## PROBLEM TO SOLVE
A line below contains "intros ->. destruct", and a later one contains "destruct (decide (length". Repeat both, with every line between them, exactly.

## RECORDED DATA
*** Block opens ***

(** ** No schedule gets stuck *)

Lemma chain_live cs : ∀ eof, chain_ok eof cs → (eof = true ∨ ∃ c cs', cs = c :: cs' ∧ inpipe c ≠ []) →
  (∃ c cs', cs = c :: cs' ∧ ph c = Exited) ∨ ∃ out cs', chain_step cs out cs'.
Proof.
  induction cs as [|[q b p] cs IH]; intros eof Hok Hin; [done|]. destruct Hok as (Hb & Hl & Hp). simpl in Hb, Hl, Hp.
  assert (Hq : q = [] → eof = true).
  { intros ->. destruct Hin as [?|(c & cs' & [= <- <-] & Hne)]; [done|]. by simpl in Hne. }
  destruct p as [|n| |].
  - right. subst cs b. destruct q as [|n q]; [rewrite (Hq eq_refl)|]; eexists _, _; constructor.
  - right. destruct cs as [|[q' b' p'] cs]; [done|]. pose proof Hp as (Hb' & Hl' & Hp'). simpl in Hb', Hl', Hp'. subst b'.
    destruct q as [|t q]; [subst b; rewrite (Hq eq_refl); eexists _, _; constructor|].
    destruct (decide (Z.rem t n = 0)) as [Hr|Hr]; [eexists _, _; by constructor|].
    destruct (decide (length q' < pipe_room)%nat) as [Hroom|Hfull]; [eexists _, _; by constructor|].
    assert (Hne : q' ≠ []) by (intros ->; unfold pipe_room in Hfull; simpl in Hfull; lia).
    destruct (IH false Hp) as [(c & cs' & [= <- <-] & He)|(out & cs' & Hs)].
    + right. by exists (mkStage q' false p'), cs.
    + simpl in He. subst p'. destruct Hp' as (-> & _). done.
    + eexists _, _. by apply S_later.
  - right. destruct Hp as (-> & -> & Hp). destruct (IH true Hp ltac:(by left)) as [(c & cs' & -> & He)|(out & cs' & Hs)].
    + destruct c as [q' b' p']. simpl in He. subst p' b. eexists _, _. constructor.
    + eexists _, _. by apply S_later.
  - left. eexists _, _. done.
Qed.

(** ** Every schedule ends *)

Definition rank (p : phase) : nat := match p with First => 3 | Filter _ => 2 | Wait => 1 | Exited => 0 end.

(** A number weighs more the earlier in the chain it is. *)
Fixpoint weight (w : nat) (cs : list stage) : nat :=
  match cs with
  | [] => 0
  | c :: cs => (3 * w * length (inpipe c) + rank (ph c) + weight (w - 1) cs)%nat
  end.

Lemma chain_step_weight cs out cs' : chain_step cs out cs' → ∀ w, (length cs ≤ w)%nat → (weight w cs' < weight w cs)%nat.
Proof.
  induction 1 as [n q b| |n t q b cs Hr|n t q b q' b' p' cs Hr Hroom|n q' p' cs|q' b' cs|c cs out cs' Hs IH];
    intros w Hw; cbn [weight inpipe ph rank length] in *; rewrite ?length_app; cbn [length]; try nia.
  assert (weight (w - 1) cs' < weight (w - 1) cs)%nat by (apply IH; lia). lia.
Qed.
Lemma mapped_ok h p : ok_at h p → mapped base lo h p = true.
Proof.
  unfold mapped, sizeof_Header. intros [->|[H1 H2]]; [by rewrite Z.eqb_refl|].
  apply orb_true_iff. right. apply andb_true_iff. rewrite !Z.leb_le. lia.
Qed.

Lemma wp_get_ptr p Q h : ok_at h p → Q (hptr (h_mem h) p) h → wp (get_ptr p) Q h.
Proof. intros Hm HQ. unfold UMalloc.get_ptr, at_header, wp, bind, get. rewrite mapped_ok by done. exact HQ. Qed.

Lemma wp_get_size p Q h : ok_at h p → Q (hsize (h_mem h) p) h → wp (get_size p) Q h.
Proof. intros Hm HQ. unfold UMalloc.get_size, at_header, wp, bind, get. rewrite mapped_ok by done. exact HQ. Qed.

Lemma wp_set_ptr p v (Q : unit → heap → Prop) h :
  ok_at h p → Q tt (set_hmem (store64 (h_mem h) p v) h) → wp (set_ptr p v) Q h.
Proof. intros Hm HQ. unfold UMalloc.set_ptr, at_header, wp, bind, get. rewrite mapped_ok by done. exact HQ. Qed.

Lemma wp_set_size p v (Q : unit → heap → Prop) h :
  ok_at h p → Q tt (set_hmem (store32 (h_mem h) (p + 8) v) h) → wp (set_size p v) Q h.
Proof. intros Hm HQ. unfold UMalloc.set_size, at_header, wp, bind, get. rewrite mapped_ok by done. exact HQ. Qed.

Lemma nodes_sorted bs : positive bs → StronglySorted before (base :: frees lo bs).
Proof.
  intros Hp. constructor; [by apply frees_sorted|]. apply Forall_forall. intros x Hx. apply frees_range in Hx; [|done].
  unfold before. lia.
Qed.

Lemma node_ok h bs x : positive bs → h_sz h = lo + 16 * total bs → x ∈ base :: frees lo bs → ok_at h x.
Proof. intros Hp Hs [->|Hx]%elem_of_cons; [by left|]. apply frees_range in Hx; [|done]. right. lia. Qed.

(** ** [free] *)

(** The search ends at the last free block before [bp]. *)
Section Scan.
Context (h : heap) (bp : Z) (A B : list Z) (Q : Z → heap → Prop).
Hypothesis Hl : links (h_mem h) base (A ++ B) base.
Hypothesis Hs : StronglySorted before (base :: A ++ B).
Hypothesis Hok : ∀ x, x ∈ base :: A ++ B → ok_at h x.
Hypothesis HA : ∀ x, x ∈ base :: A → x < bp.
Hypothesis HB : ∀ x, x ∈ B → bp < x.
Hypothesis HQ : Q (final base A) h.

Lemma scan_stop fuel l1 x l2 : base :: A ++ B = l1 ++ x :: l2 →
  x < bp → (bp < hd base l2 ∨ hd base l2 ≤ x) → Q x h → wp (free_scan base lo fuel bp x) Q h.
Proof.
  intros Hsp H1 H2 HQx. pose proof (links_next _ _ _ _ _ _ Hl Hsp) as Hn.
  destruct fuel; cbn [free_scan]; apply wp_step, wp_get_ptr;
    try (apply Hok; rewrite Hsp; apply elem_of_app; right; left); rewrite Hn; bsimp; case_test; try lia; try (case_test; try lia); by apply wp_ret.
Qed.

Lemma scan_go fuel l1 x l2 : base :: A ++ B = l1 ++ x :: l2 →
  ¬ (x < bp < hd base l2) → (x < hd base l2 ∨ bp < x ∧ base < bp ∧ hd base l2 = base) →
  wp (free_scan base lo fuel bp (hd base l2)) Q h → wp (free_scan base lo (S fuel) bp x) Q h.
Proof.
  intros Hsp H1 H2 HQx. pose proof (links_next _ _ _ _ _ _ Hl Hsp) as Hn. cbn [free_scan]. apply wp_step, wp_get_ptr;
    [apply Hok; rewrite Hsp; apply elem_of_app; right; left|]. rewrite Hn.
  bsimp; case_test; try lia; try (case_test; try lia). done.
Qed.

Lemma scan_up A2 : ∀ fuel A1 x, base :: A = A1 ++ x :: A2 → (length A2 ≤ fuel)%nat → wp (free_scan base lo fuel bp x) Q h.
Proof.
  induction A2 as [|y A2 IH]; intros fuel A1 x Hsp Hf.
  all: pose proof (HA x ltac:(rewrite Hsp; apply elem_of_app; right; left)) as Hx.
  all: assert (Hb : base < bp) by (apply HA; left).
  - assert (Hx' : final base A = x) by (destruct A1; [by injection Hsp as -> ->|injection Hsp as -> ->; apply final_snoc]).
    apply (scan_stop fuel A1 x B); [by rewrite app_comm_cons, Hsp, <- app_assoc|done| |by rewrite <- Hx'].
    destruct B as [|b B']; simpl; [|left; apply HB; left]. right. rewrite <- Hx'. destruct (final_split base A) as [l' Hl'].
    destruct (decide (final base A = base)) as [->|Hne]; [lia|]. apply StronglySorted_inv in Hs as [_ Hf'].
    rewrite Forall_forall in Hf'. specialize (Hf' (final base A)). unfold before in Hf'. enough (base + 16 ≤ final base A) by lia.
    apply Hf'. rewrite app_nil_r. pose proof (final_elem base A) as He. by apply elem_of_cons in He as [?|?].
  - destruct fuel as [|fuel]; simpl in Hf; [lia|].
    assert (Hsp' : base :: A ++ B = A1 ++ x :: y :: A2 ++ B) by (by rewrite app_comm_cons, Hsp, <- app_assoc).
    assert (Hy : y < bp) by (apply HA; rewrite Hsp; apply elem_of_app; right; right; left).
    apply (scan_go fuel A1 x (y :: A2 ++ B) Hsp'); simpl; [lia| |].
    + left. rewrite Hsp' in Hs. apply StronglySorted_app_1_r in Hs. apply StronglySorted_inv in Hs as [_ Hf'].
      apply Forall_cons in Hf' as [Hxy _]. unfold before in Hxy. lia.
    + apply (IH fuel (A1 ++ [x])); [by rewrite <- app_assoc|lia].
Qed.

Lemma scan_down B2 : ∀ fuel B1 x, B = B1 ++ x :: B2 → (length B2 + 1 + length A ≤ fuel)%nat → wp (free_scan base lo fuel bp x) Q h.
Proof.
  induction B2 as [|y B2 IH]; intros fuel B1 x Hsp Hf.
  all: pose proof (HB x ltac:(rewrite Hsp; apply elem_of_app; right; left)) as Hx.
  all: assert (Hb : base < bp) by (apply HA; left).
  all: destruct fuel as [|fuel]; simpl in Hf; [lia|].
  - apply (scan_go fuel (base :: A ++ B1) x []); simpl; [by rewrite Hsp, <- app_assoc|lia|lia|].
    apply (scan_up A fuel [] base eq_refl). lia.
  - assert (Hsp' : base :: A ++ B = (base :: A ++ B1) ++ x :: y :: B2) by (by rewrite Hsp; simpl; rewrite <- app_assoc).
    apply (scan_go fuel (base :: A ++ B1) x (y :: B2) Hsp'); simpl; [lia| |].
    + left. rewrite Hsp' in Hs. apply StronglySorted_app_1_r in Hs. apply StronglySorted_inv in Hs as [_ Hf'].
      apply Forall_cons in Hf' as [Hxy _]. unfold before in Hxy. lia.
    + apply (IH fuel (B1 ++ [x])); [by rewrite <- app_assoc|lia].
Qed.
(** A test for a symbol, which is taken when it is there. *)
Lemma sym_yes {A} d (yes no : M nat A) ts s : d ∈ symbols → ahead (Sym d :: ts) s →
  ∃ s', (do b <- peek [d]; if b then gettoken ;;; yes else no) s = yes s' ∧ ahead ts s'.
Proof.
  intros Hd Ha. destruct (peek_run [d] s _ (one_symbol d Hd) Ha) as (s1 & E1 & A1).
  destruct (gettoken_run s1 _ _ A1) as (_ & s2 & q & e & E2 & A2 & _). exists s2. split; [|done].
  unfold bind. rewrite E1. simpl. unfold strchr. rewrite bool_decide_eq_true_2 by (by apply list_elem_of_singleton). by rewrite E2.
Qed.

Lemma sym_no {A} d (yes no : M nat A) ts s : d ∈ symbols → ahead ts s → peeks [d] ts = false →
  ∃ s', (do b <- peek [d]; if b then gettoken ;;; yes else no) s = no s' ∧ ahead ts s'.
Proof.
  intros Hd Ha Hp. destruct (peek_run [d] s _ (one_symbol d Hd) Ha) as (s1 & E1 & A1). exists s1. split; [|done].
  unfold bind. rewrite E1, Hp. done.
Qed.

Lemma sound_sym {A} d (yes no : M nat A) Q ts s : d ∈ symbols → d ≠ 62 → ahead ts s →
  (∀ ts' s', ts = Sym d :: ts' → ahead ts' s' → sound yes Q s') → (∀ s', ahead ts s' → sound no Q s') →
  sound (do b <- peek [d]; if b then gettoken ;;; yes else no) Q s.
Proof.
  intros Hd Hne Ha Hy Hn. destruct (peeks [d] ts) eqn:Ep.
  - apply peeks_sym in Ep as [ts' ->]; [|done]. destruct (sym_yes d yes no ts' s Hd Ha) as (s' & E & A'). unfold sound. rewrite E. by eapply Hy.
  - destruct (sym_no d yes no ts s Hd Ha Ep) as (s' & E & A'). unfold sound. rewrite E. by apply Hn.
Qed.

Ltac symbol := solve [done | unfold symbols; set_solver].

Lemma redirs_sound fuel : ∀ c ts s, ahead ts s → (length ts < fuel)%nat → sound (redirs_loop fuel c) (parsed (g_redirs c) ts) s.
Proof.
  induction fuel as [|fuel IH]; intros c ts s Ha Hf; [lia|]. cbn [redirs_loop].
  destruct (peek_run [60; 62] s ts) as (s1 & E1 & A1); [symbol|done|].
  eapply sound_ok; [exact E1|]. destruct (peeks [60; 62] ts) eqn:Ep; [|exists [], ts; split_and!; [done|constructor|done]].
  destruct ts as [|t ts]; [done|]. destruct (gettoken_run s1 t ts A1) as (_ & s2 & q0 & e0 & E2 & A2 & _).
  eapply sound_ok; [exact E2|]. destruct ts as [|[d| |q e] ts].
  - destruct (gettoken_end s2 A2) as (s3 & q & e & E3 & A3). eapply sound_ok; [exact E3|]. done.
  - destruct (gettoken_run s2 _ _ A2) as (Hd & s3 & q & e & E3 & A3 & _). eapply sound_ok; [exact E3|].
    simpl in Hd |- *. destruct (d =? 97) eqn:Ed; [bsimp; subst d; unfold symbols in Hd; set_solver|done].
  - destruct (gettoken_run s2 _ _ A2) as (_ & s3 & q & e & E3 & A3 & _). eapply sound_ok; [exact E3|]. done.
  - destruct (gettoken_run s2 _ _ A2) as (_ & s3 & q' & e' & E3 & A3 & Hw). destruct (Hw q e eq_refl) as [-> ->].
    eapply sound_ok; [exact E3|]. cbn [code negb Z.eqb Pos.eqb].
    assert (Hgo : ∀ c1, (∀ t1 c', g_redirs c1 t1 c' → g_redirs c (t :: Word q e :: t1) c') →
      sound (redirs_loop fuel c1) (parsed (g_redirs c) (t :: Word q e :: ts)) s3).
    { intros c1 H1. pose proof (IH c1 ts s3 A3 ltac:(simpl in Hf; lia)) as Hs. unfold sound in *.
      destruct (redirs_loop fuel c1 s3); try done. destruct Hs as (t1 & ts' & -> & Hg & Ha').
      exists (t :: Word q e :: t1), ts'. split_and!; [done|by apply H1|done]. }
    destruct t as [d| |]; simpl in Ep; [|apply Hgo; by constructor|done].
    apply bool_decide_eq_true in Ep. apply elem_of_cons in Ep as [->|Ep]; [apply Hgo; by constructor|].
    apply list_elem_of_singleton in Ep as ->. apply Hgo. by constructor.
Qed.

*** Block closes ***

## COMPLETED TASK
  { intros ->. destruct Hin as [?|(c & cs' & [= <- <-] & Hne)]; [done|]. by simpl in Hne. }
  destruct p as [|n| |].
  - right. subst cs b. destruct q as [|n q]; [rewrite (Hq eq_refl)|]; eexists _, _; constructor.
  - right. destruct cs as [|[q' b' p'] cs]; [done|]. pose proof Hp as (Hb' & Hl' & Hp'). simpl in Hb', Hl', Hp'. subst b'.
    destruct q as [|t q]; [subst b; rewrite (Hq eq_refl); eexists _, _; constructor|].
    destruct (decide (Z.rem t n = 0)) as [Hr|Hr]; [eexists _, _; by constructor|].
    destruct (decide (length q' < pipe_room)%nat) as [Hroom|Hfull]; [eexists _, _; by constructor|].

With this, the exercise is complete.